Bildung

Rund 200 Kurse für Alphabetisierung Geflüchteter

Flüchtlinge in einem Kurs. (Bild: Carmen Jaspersen /dpa)

Seit dem Start im Jahr 2016 wurden rund 200 Alphabetisierungs-Kurse im Rahmen des Programms „Bildungsjahr für erwachsene Flüchtlinge mit keinen oder geringen Schreib- und Lesekenntnissen“ im Land eingerichtet. Sie helfen geflüchteten Erwachsenen bei der Integration und den Einstieg in dem Arbeitsmarkt.

Nicht nur geflüchtete Kinder und Jugendliche kommen in Deutschland und in Baden-Württemberg an und müssen dann noch an ihren Lese- und Schreibkenntnissen arbeiten. Auch erwachsene Geflüchtete mit Defiziten im Lesen und im Schreiben kommen zu uns. Um diese Personen zu unterstützen, fördert das Bundesministerium für Bildung und Forschung (BMBF) sogenannte BEF Alpha-Kurse nach einer Vereinbarung des Bundes und der Bundesagentur für Arbeit mit dem Land im Rahmen der Initiative Bildungsketten „Abschluss und Anschluss – Bildungsketten bis zum Ausbildungsabschluss“. Die Kurse von BEF Alpha, dem „Bildungsjahr für erwachsene Flüchtlinge mit keinen oder geringen Schreib- und Lesekenntnissen“, werden in Baden-Württemberg unter Regie des Kultusministeriums konzipiert und umgesetzt. Seit dem Start im Jahr 2016 sind insgesamt 200 Kurse im Land eingerichtet worden. Zu diesem Anlass haben Kultusministerin Theresa Schopper und der Staatssekretär des BMBF, Dr. Jens Brandenburg, am 28. Juli 2022 den BEF Alpha-Kursstandort des Kolping Bildungswerks in Heilbronn besucht.

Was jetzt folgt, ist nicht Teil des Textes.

Lemma it_ok_longer bs b b' it : p_len b ≤ p_len b' → it_ok (bs ++ [b]) it → it_ok (bs ++ [b']) it.
Proof.
  intros Hle. unfold it_ok, at_pos. destruct (it_p it) as [i|].
  - intros (_ & p & Hp & Hr & Ho). split; [done|]. apply lookup_app_Some in Hp as [Hp|[Hge Hp]].
    + exists p. rewrite lookup_app_l, take_app_le by (apply lookup_lt_Some in Hp; lia).
      rewrite take_app_le in Ho by (apply lookup_lt_Some in Hp; lia). done.
    + apply list_lookup_singleton_Some in Hp as [Hi <-]. exists b'.
      rewrite lookup_app_r by done. rewrite Hi. assert (i = length bs) as -> by lia.
      rewrite take_app_length in *. split; [done|]. lia.
  - rewrite !total_app. cbn. lia.
Qed.

(** Two ranges of a raw that touch. *)
Lemma touching_bytes h b bp off len id w :
  p_raw b = Some id → p_raw bp = Some id → h !! id = Some w →
  0 ≤ p_off b → 0 ≤ p_len b → 0 ≤ off → 0 ≤ len → 0 ≤ p_off bp → off + len ≤ p_len bp →
  p_off b + p_len b = p_off bp + off →
  ptr_bytes h (mkPtr (p_raw b) (p_off b) (p_len b + len)) = ptr_bytes h b ++ substr (ptr_bytes h bp) off len.
Proof.
  intros Hb Hbp Hw H1 H2 H3 H4 H5 H6 He. rewrite !(ptr_bytes_eq h _ id w) by done. cbn.
  rewrite substr_substr, <-He by lia. by rewrite substr_app by lia.
Qed.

Integration und Einstieg in den Arbeitsmarkt unterstützen

„Ich freue mich, dass Bund und Land bei diesem Projekt so erfolgreich an einem Strang ziehen. Wir wollen mit BEF Alpha besonders Erwachsene unterstützen, die es nicht gewohnt sind, zu lernen. Mit BEF Alpha können sie ihre Fähigkeiten im Lesen und Schreiben verbessern und damit eine gute Grundlage für den Einstieg in den Arbeitsmarkt und eine gelungene Integration erwerben“, sagt Kultusministerin Theresa Schopper.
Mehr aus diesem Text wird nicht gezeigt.